Late Quaternary sedimentation in two phreatic caves in northwestern Florida, USA: the influence of climate variability and cave geometry
Abstract
Thick sediments have accumulated in many inland phreatic caves in the Floridian Ocala limestone (USA), but the paleoenvironmental value of these sediments remains unknown. Phreatic cave sediments could provide proxy-based evidence for long-term hydrodynamics of the local aquifer. To test this hypothesis, several sediment cores were collected from two caves: Hole in the Wall Cave (HITW) and Twin Cave in Marianna, Florida (USA).

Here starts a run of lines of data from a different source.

(** [t = 1] and a registration exactly 3 * 86400 seconds before the clock
    reading: not censored. *)
Lemma censored_iff_recent_witness :
  exists line w',
    @user_iteration (demo_env (inject_Z (1000 + 3 * 86400))) three_edits 1 1
      alice world0 = (w', Returns tt) /\
    stdout w' = [line] /\
    field 4 line = Some "False".
Proof.
  destruct (@censored_iff_recent (demo_env (inject_Z (1000 + 3 * 86400)))
              three_edits 1 1 alice world0 1000 eq_refl eq_refl)
    as (line & w' & Hrun & Hout & _ & _ & Hboundary & _).
  exists line, w'. split; [exact Hrun|]. split; [exact Hout|].
  apply Hboundary; reflexivity.
Defined.

Lemma content_revision_evaluation_witness :
  exists c' break,
    @rev_iteration (demo_env (inject_Z 300000)) three_edits 1 0
      (edit 1 "4600") world0 =
      (logged world0 [{| call_rev := edit 1 "4600"; call_radius := 15;
                         call_before := 177400 |}],
       Returns (c', break)) /\
    (@check_row (demo_env (inject_Z 300000)) three_edits (edit 1 "4600") 15
       177400 = None -> c' = 0 + 1) /\
    (@check_row (demo_env (inject_Z 300000)) three_edits (edit 1 "4600") 15
       177400 <> None -> c' = 0).
Proof.
  exact (@content_revision_evaluation (demo_env (inject_Z 300000))
           three_edits 1 0 (edit 1 "4600") 4600 world0 eq_refl eq_refl).
Defined.

(** Only talk-page edits, one of them reverted, and [n = 1]. *)
Lemma non_content_edits_never_count_witness :
  exists line w',
    @user_iteration (demo_env (inject_Z 300000)) talk_only 1 1 alice world0
      = (w', Returns tt) /\
    stdout w' = [line] /\
    field 3 line = Some "False" /\
    detector_calls w' = [].
Proof.
  refine (@non_content_edits_never_count (demo_env (inject_Z 300000))
            talk_only 1 1 alice world0 ltac:(lia) eq_refl _).
  repeat constructor; discriminate.
Defined.

(** A user name with a tab in it. *)
Lemma row_has_five_fields_witness :
  exists line w' registration,
    user_registration alice = Some registration /\
    @user_iteration (demo_env (inject_Z 300000)) three_edits 1 1 alice world0
      = (w', Returns tt) /\
    stdout w' = [line] /\
    List.length (Py.split Py.TAB line) = 5%nat /\
    field 1 line = Some "A\tlice" /\
    field 2 line = Some registration /\
    occurs Py.NEWLINE line = false.
Proof.
  destruct (@row_has_five_fields (demo_env (inject_Z 300000)) three_edits 1 1
              alice world0 eq_refl)
    as (line & w' & registration & Hreg & Hrun & Hout & Hlen & Hname & Hr
        & Hnl).
  exists line, w', registration.
  assert (registration = "1000") as Heq by (simpl in Hreg; congruence).
  rewrite Heq in Hr. repeat split; try assumption. now rewrite Heq.
Defined.
(** X17.  When [change_x_center(x)], [change_y_center(y)],
    [change_radius(r)], [change_alpha_angle(alpha)] and
    [change_beta_angle(beta)], called in this order on any instance, all
    return, [Rectangle(x, y, r, alpha, beta)] returns too and is exactly the
    state they leave: nothing of the earlier state survives. *)
Theorem mutators_rebuild (self self' : Rectangle float) (x y : object float)
  (r alpha beta : float) :
  run [Change_x_center x; Change_y_center y; Change_radius r;
       Change_alpha_angle alpha; Change_beta_angle beta] self
  = Returned self' ->
  __init__ x y r alpha beta = Ok self'.
Proof.
  apply run_rebuilds.
Qed.

(** X19.  On a state whose vertices were all computed from the parameters it
    holds, [change_radius], [change_alpha_angle] and [change_beta_angle]
    called with the value their getter returns return the state
    unchanged. *)
Theorem set_to_current_value (self : Rectangle float) :
  recomputed self ->
  change_radius self (get_radius self) = Returned self
  /\ change_alpha_angle self (get_alpha_angle self) = Returned self
  /\ change_beta_angle self (get_beta_angle self) = Returned self.
Proof.
  intros H. exact (consistent_set_again self (recomputed_consistent self H)).
Qed.

(** X20.  A state whose vertices were all computed from the parameters it
    holds is determined by the five parameters: two such states with the
    same centre objects, radius and angles have the same vertices and the
    same area. *)
Theorem parameters_determine_state (a b : Rectangle float) :
  recomputed a -> recomputed b ->
  get_center a = get_center b ->
  get_radius a = get_radius b ->
  get_alpha_angle a = get_alpha_angle b ->
  get_beta_angle a = get_beta_angle b ->
  a = b.
Proof.
  intros Ha Hb Hc Hr Hal Hbe. unfold get_center in Hc.
  injection Hc as Hx Hy.
  apply consistent_same_parameters;
    try assumption; now apply recomputed_consistent.
Qed.


(** X29.  A mutator that raises has already assigned its parameter: when
    [change_radius], [change_alpha_angle] or [change_beta_angle] raises, the
    instance holds the new radius (as [abs]) or the new angle, and the
    [area] from before the call.  [change_x_center] and [change_y_center]
    never raise. *)
Theorem raise_keeps_assignment (self self' : Rectangle float)
  (m : mutator float) (e : exception) :
  call m self = Raised e self' ->
  area self' = area self
  /\ match m with
     | Change_radius v => radius self' = abs v
     | Change_alpha_angle v => alpha_angle self' = v
     | Change_beta_angle v => beta_angle self' = v
     | _ => False
     end.
Proof.
  intros H. exact (raised_state self self' m e H).
Qed.


(** X31.  [Rectangle(x, y, r, alpha, beta)] and
    [Rectangle(x, y, r, beta, alpha)], built from the same five objects,
    are equal exactly when none of [r], [alpha] and [beta] is NaN. *)
Theorem eq_swapped_angles (x y : object float) (r al be : float)
  (a b : Rectangle float) :
  __init__ x y r al be = Ok a ->
  __init__ x y r be al = Ok b ->
  __eq__ a b = true <->
  is_nan r = false /\ is_nan al = false /\ is_nan be = false.
Proof.
  intros Ha Hb. rewrite (eq_swapped _ _ _ _ _ _ _ Ha Hb).
  cbn [float_eq builtin_abs binary64].
  now rewrite !float_eq_self, float_is_nan_abs.
Qed.

(** X32.  [change_radius(- r)] does what [change_radius(r)] does: the two
    calls return the same state, or raise the same exception and leave the
    same state. *)
Theorem change_radius_sign (self : Rectangle float) (r : float) :
  change_radius self (- r) = change_radius self r.
Proof.
  exact (change_radius_neg self r).
Qed.

(** X33.  [distance_calculation] does not depend on the order of its two
    points: it returns the same float or raises the same exception.  A
    distance it returns is not negative, and the distance of a point with
    finite coordinates to itself is [0.0]. *)
Theorem distance_calculation_symmetric (self : Rectangle float)
  (point_a point_b : point float) :
  distance_calculation self point_a point_b
  = distance_calculation self point_b point_a
  /\ (forall d : float,
        distance_calculation self point_a point_b = Ok d -> (d <? 0) = false)
  /\ (is_finite (fst point_a) = true -> is_finite (snd point_a) = true ->
      distance_calculation self point_a point_a = Ok 0).
Proof.
  unfold distance_calculation. cbn [builtin_pow_2 sub add math_sqrt binary64].
  split; [| split].
  - now rewrite (float_pow_2_sub_sym _ (fst point_a)),
      (float_pow_2_sub_sym _ (snd point_a)).
  - intros d.
    destruct (float_pow_2 libm_pow_2 (fst point_a - fst point_b))
      as [dx2 | e]; [| discriminate].
    destruct (float_pow_2 libm_pow_2 (snd point_a - snd point_b))
      as [dy2 | e]; [| discriminate].
    cbn [bind]. unfold math_1.
    destruct (is_nan (PrimFloat.sqrt (dx2 + dy2))
              && negb (is_nan (dx2 + dy2)));
      [discriminate |].
    destruct (is_infinity (PrimFloat.sqrt (dx2 + dy2))
              && is_finite (dx2 + dy2));
      [discriminate |].
    intros H. injection H as <-. apply float_sqrt_not_negative.
  - intros Hx Hy. rewrite (float_sub_diag _ Hx), (float_sub_diag _ Hy).
    reflexivity.
Qed.

End Binary64.

(** * Examples on binary64 *)

Section Examples.

#[local] Existing Instance doubles.

Local Open Scope float_scope.
(** The loop calls [Send] on exactly the enabled notifiers, in order,
    always with the context it was given and never before the instant it
    was entered; each failed call is logged. *)
Lemma Notify_loop_dispatches ctx event notifiers : ∀ now,
  let effects := (Notify_loop ctx event now notifiers).2 in
  Dispatch.to <$> sends effects
    = filter (λ n, Notifier.IsEnabled n) notifiers ∧
  logged_failures effects
    = omap (failure_record (Event.Type_ event)) (sends effects) ∧
  Forall (λ d, Dispatch.ctx d = ctx ∧ now ≤ Dispatch.began d) (sends effects) ∧
  (∀ d, head (sends effects) = Some d → Dispatch.began d = now).
Proof.
  induction notifiers as [|n rest IH]; intros now; cbv zeta.
  { simpl. repeat split; try done. }
  rewrite filter_cons. simpl.
  destruct (Notifier.IsEnabled n) eqn:Hen; simpl.
  - destruct (Notifier.Send n ctx event now) as [err took].
    specialize (IH (now + Z.of_N took)). cbv zeta in IH.
    destruct (Notify_loop ctx event (now + Z.of_N took) rest) as [finish effects].
    destruct IH as (IHa & IHb & IHc & IHd).
    assert (Forall (λ d, Dispatch.ctx d = ctx ∧ now ≤ Dispatch.began d)
              (sends effects)) as Hlater.
    { eapply Forall_impl; [exact IHc|]. simpl. intros d [? ?]. split; [done|lia]. }
    destruct err as [e|]; simpl in *.
    + split; [f_equal; exact IHa|]. split; [f_equal; exact IHb|].
      split; [|by intros d [= <-]].
      constructor; [split; [done|simpl; lia]|exact Hlater].
    + split; [f_equal; exact IHa|]. split; [exact IHb|].
      split; [|by intros d [= <-]].
      constructor; [split; [done|simpl; lia]|exact Hlater].
  - apply IH.
Qed.
(** Modelled from the spec: one flush to the Export Sink (§4.4, §6).  The
    chunk goes to the JSON and CSV targets that are set, the chunk index
    appended to the filename stem. *)
Definition flushChunk (toJson toCsv : option string) (index : nat)
    (chunk : list Obj) : M unit :=
  (if truthyStr toJson
   then emit (WriteFileSync (default "" toJson +:+ pretty index +:+ ".json")
                            (DocResults chunk))
   else ret tt) >>
  (if truthyStr toCsv
   then emit (ConvertToCSV chunk (default "" toCsv +:+ pretty index))
   else ret tt).

(** Modelled from the spec: the loop of the chunked drain (§4.4).  [acc]
    holds the results not yet flushed, [cursor] the next cursor of the page
    just accumulated; [fuel] bounds the number of rounds. *)
Fixpoint drainChunks (fuel : nat) (url : string) (A : bool)
    (chunkSize : Z) (toJson toCsv : option string)
    (index : nat) (acc : list Obj) (cursor : option string) : M unit :=
  match fuel with
  | O => timeout
  | S fuel' =>
      let full := bool_decide (chunkSize ≤ Z.of_nat (length acc)) in
      (if full then flushChunk toJson toCsv index acc else ret tt) >>
      let index := if full then S index else index in
      let acc := if full then [] else acc in
      match cursor with
      | None =>
          match acc with
          | [] => ret tt
          | _ => flushChunk toJson toCsv index acc
          end
      | Some c =>
          let! p := fetchPage (replaceCursor E url c) in
          drainChunks fuel' url A chunkSize toJson toCsv index
                      (acc ++ postprocess A (results p))
                      (Meta.next_cursor (meta p))
      end
  end.
(** A complete log, by the fields of the response. *)
Lemma complete_log_cases parser :
  complete_log parser <->
  match response_of parser !! "status" with
  | Some _ =>
      match response_of parser !! "walltime" with
      | Some w =>
          match Py.float_of_string w with
          | inl _ => True
          | inr _ => False
          end
      | None => True
      end ∧
      match response_of parser !! "objective" with
      | Some _ =>
          match response_of parser !! "best_bound" with
          | Some _ =>
              match except_ValueError
                      match get_block_of_type_or_none is_ResponseBlock parser
                      with
                      | Some b => get_gap b
                      | None => Ok None
                      end None with
              | Ok _ => True
              | Raise _ => False
              end
          | None => False
          end
      | None => False
      end
  | None => False
  end.
Proof.
  unfold complete_log, walltime_ok. rewrite gap_ok_catches.
  destruct (response_of parser !! "status") as [s|];
    [|split; [by intros [[? [=]] _]|done]].
  assert (Hwall :
    (∀ w, response_of parser !! "walltime" = Some w -> numeric w) <->
    match response_of parser !! "walltime" with
    | Some w =>
        match Py.float_of_string w with inl _ => True | inr _ => False end
    | None => True
    end).
  { destruct (response_of parser !! "walltime") as [w|]; [|done].
    destruct (Py.float_of_string w) as [t|e] eqn:Hf.
    - split; [done|]. intros _ ? [= <-]. by eapply numeric_inl.
    - split; [|done]. intros Hn. by eapply numeric_inr, Hn. }
  rewrite Hwall.
  destruct (response_of parser !! "objective") as [o|];
    [|split; [by intros (_ & _ & [? [=]] & _)|by intros [_ []]]].
  destruct (response_of parser !! "best_bound") as [bd|];
    [|split; [by intros (_ & _ & _ & [? [=]] & _)|by intros [_ []]]].
  destruct (except_ValueError _ _) as [gap|e].
  - split; [tauto|]. intros [Hw _]. repeat split; eauto.
  - split; [by intros (_ & _ & _ & _ & ? & [=])|by intros [_ []]].
Qed.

The subsurface stratigraphy in both caves captures snapshots of the deglacial evolution of the Western Floridian aquifer, but radiocarbon dating indicates that a punctuated sediment supply and budget hampers the temporal continuity of the paleoenvironmental records. Sedimentation in both caves is dominated by fine-grained iron and manganese oxide and oxyhydroxide minerals. However, after 5600 calibrated years before present (Cal yrs BP), deposition in HITW switches to fine-grained organic matter, perhaps marking the onset of modern hydrologic conditions. In addition, a 40 cm unit of detrital organic matter deposited over ≈100 years in Twin cave at 13,900 Cal yrs BP is perhaps related to a regional shift towards a warmer and wetter climate during the Bølling-Allerød warming at ≈14,000 Cal yrs BP. If more continuous sedimentary records can be recovered, sediments in inland phreatic caves may produce paleohydrologic records.
Citation
Winkler, Tyler Scott (2015). Late Quaternary sedimentation in two phreatic caves in northwestern Florida, USA: the influence of climate variability and cave geometry. Undergraduate Research Scholars Program. Available electronically from https : / /hdl .handle .net /1969 .1 /164459.